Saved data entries
BEGIN
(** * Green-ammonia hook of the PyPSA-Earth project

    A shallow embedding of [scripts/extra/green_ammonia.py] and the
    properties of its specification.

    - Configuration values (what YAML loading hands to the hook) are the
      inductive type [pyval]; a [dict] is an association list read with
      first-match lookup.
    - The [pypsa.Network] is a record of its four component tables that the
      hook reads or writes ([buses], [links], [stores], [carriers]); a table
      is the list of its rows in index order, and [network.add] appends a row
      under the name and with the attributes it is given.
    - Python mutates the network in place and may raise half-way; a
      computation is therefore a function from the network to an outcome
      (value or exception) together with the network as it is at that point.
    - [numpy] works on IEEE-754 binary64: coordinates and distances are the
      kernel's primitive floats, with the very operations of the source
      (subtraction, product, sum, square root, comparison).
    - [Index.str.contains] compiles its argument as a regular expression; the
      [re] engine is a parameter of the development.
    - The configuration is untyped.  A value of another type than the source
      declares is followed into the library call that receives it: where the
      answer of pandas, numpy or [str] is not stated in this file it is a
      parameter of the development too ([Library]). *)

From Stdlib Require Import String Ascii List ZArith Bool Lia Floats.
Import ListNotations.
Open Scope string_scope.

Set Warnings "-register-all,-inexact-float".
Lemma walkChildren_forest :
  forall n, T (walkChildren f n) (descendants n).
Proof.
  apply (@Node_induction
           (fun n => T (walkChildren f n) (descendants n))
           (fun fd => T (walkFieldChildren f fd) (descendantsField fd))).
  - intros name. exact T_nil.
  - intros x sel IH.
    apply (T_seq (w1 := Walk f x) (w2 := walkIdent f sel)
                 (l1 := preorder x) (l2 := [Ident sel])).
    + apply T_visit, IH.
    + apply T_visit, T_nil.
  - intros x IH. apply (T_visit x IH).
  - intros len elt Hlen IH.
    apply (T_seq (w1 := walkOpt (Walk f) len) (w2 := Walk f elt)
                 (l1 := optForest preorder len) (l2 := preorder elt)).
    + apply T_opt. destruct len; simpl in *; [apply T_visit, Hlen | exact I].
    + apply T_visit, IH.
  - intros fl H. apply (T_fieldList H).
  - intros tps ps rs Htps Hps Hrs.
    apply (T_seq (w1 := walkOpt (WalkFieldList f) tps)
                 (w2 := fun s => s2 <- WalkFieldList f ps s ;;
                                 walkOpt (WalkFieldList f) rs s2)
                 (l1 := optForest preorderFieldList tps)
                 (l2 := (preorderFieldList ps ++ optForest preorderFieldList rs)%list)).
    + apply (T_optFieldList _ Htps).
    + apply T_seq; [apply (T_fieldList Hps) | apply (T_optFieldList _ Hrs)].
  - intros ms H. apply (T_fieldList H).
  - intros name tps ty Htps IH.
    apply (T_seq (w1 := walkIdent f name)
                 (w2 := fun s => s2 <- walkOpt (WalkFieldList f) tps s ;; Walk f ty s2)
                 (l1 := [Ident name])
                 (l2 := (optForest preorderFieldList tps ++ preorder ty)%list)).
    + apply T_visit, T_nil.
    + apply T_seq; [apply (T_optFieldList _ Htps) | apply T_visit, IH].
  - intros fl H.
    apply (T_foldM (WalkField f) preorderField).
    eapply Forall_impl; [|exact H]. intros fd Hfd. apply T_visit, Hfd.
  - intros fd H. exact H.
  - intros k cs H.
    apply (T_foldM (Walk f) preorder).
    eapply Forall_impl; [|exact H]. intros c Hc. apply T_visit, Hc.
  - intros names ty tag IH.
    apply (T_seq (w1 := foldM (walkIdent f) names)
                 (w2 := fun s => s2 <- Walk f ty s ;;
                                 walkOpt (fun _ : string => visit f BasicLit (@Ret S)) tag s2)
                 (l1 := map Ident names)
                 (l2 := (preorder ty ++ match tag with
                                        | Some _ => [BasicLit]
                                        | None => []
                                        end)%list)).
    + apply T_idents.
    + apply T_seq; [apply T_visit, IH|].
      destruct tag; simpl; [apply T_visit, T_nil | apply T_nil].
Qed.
END
BEGIN
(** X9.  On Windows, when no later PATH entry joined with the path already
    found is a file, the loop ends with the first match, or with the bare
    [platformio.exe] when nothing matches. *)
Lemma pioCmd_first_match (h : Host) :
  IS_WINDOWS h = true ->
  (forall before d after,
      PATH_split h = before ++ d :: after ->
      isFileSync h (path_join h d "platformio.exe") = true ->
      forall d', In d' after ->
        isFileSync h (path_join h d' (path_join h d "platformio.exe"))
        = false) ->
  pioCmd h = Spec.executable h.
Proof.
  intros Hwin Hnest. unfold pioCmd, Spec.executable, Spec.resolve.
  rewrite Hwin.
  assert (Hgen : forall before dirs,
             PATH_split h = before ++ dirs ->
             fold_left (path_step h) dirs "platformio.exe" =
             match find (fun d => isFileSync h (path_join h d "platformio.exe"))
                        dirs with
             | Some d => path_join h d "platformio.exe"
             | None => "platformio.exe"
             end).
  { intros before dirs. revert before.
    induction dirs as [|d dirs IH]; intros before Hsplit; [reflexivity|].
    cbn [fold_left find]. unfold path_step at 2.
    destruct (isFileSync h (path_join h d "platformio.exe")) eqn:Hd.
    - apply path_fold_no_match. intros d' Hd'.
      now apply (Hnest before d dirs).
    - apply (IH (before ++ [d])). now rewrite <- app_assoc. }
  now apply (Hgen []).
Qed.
END
§ **ASSIGNMENT**:
Above are the lines; repeat exactly the ones from the line containing "(** * Green-ammonia" down to the line containing "is the list", both inclusive.

§ **EXERCISE SOLUTION**:
(** * Green-ammonia hook of the PyPSA-Earth project

    A shallow embedding of [scripts/extra/green_ammonia.py] and the
    properties of its specification.

    - Configuration values (what YAML loading hands to the hook) are the
      inductive type [pyval]; a [dict] is an association list read with
      first-match lookup.
    - The [pypsa.Network] is a record of its four component tables that the
      hook reads or writes ([buses], [links], [stores], [carriers]); a table
      is the list of its rows in index order, and [network.add] appends a row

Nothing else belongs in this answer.